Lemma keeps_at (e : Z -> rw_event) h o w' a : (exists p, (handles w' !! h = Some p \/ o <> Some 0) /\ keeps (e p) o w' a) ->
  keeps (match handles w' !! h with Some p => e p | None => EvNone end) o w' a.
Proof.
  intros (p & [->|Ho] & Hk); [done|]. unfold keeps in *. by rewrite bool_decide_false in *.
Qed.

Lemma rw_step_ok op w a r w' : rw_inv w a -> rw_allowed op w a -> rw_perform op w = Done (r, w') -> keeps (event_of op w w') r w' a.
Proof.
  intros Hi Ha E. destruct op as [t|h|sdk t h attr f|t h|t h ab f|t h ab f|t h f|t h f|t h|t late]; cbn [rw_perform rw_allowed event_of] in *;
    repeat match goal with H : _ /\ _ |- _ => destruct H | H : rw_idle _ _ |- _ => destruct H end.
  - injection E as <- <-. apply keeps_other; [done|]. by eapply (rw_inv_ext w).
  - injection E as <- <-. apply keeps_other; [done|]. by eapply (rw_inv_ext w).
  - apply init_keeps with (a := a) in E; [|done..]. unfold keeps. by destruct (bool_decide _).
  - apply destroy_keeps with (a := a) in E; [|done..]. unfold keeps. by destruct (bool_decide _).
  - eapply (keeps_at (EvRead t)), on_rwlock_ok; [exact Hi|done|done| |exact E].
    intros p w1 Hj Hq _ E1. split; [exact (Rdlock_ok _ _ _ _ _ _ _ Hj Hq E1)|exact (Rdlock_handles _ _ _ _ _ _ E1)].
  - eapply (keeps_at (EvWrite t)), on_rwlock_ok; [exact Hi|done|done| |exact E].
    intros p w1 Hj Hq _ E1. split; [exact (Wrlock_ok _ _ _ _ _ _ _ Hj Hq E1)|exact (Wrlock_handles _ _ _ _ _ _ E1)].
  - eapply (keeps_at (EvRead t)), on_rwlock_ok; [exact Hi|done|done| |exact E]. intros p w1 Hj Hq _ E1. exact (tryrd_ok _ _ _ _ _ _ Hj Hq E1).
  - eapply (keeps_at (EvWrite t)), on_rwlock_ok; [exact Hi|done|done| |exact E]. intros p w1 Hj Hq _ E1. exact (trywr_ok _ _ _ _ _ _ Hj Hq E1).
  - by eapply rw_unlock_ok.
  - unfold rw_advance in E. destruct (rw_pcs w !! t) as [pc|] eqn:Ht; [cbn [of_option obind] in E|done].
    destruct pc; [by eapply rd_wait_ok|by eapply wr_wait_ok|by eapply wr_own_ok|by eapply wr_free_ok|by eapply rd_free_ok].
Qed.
******************************
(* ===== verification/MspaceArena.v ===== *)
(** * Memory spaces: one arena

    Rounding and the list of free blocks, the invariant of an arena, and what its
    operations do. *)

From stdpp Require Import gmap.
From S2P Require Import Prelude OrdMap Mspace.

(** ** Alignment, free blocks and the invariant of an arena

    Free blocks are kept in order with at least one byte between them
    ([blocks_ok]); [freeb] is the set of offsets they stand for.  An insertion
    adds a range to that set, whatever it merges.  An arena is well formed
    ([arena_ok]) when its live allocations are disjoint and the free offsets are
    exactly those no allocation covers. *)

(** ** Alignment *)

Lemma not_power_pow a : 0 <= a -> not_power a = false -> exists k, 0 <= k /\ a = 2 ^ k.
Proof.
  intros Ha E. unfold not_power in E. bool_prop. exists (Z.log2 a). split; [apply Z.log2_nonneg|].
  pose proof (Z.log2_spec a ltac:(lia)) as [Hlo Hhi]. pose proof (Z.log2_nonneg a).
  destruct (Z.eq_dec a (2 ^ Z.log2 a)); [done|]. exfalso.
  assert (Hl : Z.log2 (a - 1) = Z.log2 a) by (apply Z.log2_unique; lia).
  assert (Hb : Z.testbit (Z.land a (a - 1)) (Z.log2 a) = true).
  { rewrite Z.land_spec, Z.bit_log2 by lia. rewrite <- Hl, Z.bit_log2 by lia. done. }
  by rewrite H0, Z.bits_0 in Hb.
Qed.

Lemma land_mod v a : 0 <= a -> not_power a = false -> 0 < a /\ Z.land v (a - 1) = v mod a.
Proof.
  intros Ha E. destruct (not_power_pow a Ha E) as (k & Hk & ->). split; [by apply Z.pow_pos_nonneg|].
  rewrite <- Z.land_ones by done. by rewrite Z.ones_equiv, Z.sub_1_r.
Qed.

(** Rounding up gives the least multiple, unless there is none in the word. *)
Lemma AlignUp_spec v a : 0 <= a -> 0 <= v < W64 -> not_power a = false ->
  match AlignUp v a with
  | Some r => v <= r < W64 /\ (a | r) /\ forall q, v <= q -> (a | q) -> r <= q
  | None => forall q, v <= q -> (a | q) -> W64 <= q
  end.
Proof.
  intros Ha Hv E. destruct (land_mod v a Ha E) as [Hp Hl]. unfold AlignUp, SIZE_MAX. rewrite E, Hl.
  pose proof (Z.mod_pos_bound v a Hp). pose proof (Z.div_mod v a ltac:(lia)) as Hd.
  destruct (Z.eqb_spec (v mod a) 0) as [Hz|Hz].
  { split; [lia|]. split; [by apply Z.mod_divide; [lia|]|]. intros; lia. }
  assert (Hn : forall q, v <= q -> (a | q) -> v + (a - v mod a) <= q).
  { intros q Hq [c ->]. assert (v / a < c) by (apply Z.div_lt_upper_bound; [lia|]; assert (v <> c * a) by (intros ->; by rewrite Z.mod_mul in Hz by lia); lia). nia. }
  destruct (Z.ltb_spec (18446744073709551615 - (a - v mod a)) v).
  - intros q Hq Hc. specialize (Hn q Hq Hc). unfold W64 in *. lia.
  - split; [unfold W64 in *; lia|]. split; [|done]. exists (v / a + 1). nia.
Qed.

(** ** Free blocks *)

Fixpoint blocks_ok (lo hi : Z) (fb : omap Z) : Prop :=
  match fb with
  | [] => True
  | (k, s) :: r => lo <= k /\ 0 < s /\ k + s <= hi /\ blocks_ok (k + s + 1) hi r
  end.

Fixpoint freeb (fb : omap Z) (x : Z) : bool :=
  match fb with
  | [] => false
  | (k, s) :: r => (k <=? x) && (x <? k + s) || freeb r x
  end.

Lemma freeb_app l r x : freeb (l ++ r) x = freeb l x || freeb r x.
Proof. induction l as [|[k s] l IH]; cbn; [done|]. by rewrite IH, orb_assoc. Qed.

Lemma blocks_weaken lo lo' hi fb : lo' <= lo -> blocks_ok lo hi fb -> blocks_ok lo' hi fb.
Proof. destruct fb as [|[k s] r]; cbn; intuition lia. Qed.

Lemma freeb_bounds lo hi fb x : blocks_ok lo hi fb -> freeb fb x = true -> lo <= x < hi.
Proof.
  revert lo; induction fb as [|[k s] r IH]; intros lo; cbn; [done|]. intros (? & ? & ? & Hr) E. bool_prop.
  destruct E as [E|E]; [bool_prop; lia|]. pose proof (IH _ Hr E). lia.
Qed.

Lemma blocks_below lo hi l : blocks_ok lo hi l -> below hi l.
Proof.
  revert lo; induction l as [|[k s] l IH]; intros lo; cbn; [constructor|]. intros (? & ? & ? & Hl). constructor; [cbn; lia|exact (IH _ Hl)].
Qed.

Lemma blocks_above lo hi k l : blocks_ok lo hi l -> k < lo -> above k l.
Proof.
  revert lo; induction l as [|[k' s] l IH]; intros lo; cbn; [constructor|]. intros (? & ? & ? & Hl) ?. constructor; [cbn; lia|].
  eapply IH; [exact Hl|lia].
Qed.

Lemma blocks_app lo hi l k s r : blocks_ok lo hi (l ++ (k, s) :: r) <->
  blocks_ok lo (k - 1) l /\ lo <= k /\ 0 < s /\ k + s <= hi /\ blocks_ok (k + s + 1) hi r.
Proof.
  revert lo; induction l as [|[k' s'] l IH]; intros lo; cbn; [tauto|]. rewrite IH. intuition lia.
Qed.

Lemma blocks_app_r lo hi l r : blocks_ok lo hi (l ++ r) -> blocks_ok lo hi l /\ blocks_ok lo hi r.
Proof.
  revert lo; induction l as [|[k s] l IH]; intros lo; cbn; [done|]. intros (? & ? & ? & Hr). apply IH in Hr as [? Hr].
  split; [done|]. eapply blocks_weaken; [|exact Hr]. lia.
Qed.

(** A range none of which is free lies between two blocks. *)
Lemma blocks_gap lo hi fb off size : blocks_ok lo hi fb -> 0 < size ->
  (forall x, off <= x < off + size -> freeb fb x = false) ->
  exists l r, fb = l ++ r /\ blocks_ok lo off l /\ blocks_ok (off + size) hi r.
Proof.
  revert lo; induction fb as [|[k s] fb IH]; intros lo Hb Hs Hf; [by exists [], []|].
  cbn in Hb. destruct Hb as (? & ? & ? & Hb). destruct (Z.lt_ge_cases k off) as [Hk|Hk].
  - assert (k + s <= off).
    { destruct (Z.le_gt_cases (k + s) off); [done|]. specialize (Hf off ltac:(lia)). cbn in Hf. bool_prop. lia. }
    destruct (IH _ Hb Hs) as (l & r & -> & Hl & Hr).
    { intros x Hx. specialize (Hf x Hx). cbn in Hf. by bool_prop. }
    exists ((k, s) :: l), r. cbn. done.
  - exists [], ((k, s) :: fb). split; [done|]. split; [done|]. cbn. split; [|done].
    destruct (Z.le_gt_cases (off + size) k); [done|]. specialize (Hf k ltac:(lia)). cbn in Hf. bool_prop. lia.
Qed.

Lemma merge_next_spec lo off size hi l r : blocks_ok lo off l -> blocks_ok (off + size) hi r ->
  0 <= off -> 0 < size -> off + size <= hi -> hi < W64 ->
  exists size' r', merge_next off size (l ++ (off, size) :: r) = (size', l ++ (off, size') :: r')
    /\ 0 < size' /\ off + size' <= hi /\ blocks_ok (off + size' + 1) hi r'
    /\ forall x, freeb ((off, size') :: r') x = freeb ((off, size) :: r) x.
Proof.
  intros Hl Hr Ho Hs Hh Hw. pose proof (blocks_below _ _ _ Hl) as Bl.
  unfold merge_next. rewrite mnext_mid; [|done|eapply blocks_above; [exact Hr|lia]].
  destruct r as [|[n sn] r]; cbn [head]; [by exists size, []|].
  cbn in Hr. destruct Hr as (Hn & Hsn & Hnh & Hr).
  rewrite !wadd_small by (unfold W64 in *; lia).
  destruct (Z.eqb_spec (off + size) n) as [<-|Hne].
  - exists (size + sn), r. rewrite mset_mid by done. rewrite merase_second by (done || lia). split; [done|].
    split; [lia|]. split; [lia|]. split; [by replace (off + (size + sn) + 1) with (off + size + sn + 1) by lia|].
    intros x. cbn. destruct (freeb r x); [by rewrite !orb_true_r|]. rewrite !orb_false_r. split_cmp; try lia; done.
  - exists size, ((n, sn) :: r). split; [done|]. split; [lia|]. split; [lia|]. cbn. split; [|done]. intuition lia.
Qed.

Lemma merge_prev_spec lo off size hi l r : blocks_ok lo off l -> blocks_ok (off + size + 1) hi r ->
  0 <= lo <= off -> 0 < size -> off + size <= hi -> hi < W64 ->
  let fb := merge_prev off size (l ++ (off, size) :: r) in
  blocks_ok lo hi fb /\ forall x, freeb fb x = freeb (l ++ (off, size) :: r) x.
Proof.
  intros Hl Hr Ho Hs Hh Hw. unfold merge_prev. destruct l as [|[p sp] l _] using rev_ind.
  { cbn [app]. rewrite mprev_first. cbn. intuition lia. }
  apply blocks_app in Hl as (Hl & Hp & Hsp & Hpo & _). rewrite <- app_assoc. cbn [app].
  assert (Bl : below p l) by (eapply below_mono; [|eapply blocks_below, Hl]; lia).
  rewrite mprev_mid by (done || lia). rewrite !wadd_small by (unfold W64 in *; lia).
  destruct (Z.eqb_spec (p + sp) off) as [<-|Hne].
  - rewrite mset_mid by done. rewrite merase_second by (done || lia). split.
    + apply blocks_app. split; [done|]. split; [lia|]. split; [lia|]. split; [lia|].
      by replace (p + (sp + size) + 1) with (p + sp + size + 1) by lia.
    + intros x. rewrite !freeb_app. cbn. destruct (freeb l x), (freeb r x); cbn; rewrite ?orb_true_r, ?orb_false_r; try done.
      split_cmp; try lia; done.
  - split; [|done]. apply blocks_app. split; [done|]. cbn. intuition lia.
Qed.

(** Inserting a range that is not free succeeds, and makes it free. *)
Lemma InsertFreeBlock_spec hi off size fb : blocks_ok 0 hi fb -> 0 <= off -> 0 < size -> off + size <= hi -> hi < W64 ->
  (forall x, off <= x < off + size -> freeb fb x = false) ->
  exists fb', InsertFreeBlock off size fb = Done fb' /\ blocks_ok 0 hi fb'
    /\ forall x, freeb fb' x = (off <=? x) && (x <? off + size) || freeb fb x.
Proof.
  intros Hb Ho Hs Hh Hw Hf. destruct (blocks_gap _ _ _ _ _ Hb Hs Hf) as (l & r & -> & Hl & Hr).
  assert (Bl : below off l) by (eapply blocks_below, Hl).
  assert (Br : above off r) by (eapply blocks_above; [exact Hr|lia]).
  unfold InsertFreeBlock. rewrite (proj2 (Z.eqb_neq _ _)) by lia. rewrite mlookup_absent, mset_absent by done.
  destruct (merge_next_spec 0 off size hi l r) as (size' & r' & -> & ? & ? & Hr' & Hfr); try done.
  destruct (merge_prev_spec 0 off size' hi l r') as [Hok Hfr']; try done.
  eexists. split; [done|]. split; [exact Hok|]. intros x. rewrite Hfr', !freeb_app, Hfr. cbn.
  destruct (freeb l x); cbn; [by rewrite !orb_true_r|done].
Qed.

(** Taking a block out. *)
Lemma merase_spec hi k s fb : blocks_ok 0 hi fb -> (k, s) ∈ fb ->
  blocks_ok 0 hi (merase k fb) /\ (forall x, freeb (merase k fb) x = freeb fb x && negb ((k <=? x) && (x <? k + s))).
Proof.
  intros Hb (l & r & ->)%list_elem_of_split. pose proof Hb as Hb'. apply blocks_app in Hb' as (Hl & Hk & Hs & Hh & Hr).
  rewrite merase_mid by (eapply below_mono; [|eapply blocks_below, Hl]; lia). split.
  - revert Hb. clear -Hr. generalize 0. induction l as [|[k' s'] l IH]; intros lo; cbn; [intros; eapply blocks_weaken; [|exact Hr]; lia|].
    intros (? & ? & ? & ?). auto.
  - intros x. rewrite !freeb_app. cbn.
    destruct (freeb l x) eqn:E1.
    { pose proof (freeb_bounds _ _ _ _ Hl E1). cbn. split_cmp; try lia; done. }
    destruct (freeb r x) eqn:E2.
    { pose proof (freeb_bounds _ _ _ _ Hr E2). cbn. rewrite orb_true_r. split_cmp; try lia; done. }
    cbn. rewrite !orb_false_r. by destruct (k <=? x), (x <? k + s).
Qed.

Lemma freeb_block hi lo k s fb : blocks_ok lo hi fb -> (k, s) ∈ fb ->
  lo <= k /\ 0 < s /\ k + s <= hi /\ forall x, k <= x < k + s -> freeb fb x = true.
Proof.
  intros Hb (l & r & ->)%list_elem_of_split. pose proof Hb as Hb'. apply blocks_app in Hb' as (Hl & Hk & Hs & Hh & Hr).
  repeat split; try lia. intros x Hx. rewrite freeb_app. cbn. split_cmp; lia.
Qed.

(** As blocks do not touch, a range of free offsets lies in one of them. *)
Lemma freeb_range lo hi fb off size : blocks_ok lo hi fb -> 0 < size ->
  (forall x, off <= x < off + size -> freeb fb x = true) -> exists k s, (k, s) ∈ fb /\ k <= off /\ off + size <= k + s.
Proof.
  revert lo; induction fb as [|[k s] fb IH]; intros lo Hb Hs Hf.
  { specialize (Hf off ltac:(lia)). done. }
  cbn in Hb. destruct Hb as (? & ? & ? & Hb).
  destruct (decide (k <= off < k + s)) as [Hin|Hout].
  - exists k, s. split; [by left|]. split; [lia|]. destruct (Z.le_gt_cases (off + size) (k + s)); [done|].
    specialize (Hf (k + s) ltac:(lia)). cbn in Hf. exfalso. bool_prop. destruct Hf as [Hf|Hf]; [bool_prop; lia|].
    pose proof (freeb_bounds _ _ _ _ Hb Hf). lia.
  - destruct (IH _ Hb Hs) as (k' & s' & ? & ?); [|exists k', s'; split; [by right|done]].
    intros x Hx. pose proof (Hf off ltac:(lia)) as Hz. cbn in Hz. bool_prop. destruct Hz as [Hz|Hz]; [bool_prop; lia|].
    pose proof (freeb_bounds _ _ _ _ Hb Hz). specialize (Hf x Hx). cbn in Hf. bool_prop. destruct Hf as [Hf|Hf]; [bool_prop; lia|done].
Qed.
******************************
◆ What you have to do ◆
Examine the listing line by line and give the number of lines where "exfalso" occurs, with nothing added.

◆ Worked solution ◆
2